**WHAT IS REQUIRED:** Repeat the lines from the line with "EquipItem and RemoveItem come to." to the line with "every request keeps the" in the listing below, keeping both end lines and adding nothing.

**DATA SHOWN:**
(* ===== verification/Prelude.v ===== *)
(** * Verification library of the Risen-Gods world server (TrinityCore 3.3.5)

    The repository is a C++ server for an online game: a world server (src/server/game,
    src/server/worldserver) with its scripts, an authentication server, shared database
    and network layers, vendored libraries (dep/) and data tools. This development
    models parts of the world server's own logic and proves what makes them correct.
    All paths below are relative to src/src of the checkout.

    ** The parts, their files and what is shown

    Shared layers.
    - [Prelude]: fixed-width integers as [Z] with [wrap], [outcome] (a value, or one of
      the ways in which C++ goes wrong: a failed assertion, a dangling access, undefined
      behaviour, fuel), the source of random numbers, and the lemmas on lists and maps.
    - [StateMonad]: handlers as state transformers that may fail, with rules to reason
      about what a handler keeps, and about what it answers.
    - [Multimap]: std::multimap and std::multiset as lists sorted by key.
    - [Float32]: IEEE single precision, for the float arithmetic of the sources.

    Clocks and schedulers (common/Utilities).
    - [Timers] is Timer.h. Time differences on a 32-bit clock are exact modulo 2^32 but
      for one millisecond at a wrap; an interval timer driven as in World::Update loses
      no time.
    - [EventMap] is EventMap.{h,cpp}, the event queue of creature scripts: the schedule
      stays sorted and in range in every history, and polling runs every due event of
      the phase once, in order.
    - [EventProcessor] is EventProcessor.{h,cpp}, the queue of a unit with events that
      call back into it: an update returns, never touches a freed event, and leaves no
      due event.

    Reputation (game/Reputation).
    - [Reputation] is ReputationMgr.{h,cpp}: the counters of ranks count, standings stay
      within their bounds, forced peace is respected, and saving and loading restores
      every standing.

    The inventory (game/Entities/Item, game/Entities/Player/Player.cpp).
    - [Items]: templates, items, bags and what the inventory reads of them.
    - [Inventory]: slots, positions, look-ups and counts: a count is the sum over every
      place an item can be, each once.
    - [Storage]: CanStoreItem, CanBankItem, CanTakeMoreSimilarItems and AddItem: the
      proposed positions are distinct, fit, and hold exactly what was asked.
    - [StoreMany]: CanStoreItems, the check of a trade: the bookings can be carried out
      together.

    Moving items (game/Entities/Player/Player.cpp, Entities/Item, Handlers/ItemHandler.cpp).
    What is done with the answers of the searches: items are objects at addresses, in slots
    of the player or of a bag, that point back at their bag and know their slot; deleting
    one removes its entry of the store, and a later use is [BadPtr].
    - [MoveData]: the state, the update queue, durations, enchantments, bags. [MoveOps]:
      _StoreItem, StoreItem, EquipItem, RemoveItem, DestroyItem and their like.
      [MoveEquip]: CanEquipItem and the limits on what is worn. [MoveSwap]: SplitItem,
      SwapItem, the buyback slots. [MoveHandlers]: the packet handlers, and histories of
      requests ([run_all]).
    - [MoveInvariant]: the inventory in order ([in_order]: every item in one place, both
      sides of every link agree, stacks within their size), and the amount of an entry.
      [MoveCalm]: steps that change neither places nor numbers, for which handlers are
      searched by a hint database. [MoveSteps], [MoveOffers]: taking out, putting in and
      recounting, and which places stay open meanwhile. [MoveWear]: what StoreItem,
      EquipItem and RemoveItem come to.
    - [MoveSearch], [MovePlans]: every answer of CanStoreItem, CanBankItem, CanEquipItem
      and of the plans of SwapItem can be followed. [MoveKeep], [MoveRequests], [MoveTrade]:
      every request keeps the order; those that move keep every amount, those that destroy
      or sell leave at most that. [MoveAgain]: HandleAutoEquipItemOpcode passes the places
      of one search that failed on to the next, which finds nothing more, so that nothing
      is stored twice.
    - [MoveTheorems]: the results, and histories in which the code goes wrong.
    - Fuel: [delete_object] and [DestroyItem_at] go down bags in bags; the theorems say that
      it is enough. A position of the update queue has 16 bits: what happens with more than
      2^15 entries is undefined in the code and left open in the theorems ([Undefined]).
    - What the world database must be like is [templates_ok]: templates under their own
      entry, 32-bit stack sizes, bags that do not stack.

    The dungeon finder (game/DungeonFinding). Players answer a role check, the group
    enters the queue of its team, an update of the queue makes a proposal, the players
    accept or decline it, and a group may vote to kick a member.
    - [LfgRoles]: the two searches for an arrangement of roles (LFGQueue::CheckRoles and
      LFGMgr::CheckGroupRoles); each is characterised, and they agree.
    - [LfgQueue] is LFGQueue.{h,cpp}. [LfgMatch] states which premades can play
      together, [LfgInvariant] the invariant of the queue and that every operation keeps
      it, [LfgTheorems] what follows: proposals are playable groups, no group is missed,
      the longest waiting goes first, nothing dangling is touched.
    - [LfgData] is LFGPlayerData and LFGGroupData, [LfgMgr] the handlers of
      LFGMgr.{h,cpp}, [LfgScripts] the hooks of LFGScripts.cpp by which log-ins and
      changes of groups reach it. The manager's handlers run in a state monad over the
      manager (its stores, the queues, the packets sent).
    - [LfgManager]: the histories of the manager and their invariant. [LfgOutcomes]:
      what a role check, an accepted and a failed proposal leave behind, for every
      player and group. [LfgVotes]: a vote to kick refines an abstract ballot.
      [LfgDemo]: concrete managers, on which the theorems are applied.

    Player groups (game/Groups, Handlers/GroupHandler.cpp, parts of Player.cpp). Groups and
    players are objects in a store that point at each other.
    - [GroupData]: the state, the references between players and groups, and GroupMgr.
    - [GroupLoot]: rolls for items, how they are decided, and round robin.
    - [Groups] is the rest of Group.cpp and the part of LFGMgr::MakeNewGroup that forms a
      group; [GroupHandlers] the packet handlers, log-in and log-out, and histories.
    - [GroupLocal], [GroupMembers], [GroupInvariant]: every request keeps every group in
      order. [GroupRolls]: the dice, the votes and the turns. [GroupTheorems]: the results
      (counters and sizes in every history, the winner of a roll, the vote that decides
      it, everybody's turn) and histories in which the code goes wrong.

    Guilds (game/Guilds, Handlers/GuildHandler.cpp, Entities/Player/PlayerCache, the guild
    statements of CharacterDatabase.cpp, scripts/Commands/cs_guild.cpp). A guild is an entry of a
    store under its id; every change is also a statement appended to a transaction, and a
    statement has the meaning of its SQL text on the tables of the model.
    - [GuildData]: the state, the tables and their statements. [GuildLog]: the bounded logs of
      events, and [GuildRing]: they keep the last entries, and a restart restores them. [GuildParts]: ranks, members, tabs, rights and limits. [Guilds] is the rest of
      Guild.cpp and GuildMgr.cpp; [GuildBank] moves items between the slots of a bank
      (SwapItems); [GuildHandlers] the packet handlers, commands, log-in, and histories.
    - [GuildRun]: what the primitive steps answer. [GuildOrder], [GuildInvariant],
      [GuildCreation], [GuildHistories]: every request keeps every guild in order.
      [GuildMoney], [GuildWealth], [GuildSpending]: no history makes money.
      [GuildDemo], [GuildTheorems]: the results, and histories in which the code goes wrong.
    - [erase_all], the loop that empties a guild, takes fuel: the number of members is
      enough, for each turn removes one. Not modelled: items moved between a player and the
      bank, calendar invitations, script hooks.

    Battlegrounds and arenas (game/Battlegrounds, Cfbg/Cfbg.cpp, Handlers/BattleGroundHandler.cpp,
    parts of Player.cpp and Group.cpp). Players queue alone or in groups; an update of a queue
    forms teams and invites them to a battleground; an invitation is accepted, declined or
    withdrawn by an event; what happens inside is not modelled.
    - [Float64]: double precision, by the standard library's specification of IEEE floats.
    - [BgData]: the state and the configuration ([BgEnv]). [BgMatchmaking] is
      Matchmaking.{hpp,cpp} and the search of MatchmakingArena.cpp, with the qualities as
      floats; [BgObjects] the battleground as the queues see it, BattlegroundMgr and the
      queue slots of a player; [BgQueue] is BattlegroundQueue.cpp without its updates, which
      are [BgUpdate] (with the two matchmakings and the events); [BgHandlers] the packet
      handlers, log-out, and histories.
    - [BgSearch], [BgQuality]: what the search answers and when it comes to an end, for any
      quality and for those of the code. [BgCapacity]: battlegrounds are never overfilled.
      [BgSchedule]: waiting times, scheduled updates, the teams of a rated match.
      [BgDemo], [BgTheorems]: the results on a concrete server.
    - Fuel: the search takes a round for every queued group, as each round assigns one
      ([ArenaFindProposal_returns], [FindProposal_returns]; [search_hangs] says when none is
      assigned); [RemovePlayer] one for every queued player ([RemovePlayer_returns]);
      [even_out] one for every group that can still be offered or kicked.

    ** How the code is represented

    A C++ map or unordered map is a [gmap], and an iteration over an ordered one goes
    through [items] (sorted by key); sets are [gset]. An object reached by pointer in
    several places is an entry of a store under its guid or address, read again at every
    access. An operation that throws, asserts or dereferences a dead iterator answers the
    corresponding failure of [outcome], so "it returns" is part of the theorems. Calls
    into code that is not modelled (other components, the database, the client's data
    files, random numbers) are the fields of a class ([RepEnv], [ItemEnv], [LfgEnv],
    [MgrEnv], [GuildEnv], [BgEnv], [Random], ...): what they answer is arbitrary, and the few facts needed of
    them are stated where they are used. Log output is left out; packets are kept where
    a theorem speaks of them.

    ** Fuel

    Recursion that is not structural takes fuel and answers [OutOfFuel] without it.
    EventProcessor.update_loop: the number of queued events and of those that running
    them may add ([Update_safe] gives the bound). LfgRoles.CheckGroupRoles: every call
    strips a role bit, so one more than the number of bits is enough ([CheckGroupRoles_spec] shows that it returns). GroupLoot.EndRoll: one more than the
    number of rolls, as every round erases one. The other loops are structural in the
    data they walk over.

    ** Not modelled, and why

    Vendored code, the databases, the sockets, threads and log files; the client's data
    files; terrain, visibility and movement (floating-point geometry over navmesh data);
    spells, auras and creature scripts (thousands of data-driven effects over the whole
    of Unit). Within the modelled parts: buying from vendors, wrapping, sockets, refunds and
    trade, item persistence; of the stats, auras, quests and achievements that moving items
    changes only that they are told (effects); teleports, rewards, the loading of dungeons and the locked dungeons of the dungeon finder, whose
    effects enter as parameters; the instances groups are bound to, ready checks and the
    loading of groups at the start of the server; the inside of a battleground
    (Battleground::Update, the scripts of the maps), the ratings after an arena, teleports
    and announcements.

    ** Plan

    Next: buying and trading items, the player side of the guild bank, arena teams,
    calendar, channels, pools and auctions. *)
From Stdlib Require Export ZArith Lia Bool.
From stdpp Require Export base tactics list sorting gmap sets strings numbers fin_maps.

**TASK RESPONSE:**
      EquipItem and RemoveItem come to.
    - [MoveSearch], [MovePlans]: every answer of CanStoreItem, CanBankItem, CanEquipItem
      and of the plans of SwapItem can be followed. [MoveKeep], [MoveRequests], [MoveTrade]:
      every request keeps the order; those that move keep every amount, those that destroy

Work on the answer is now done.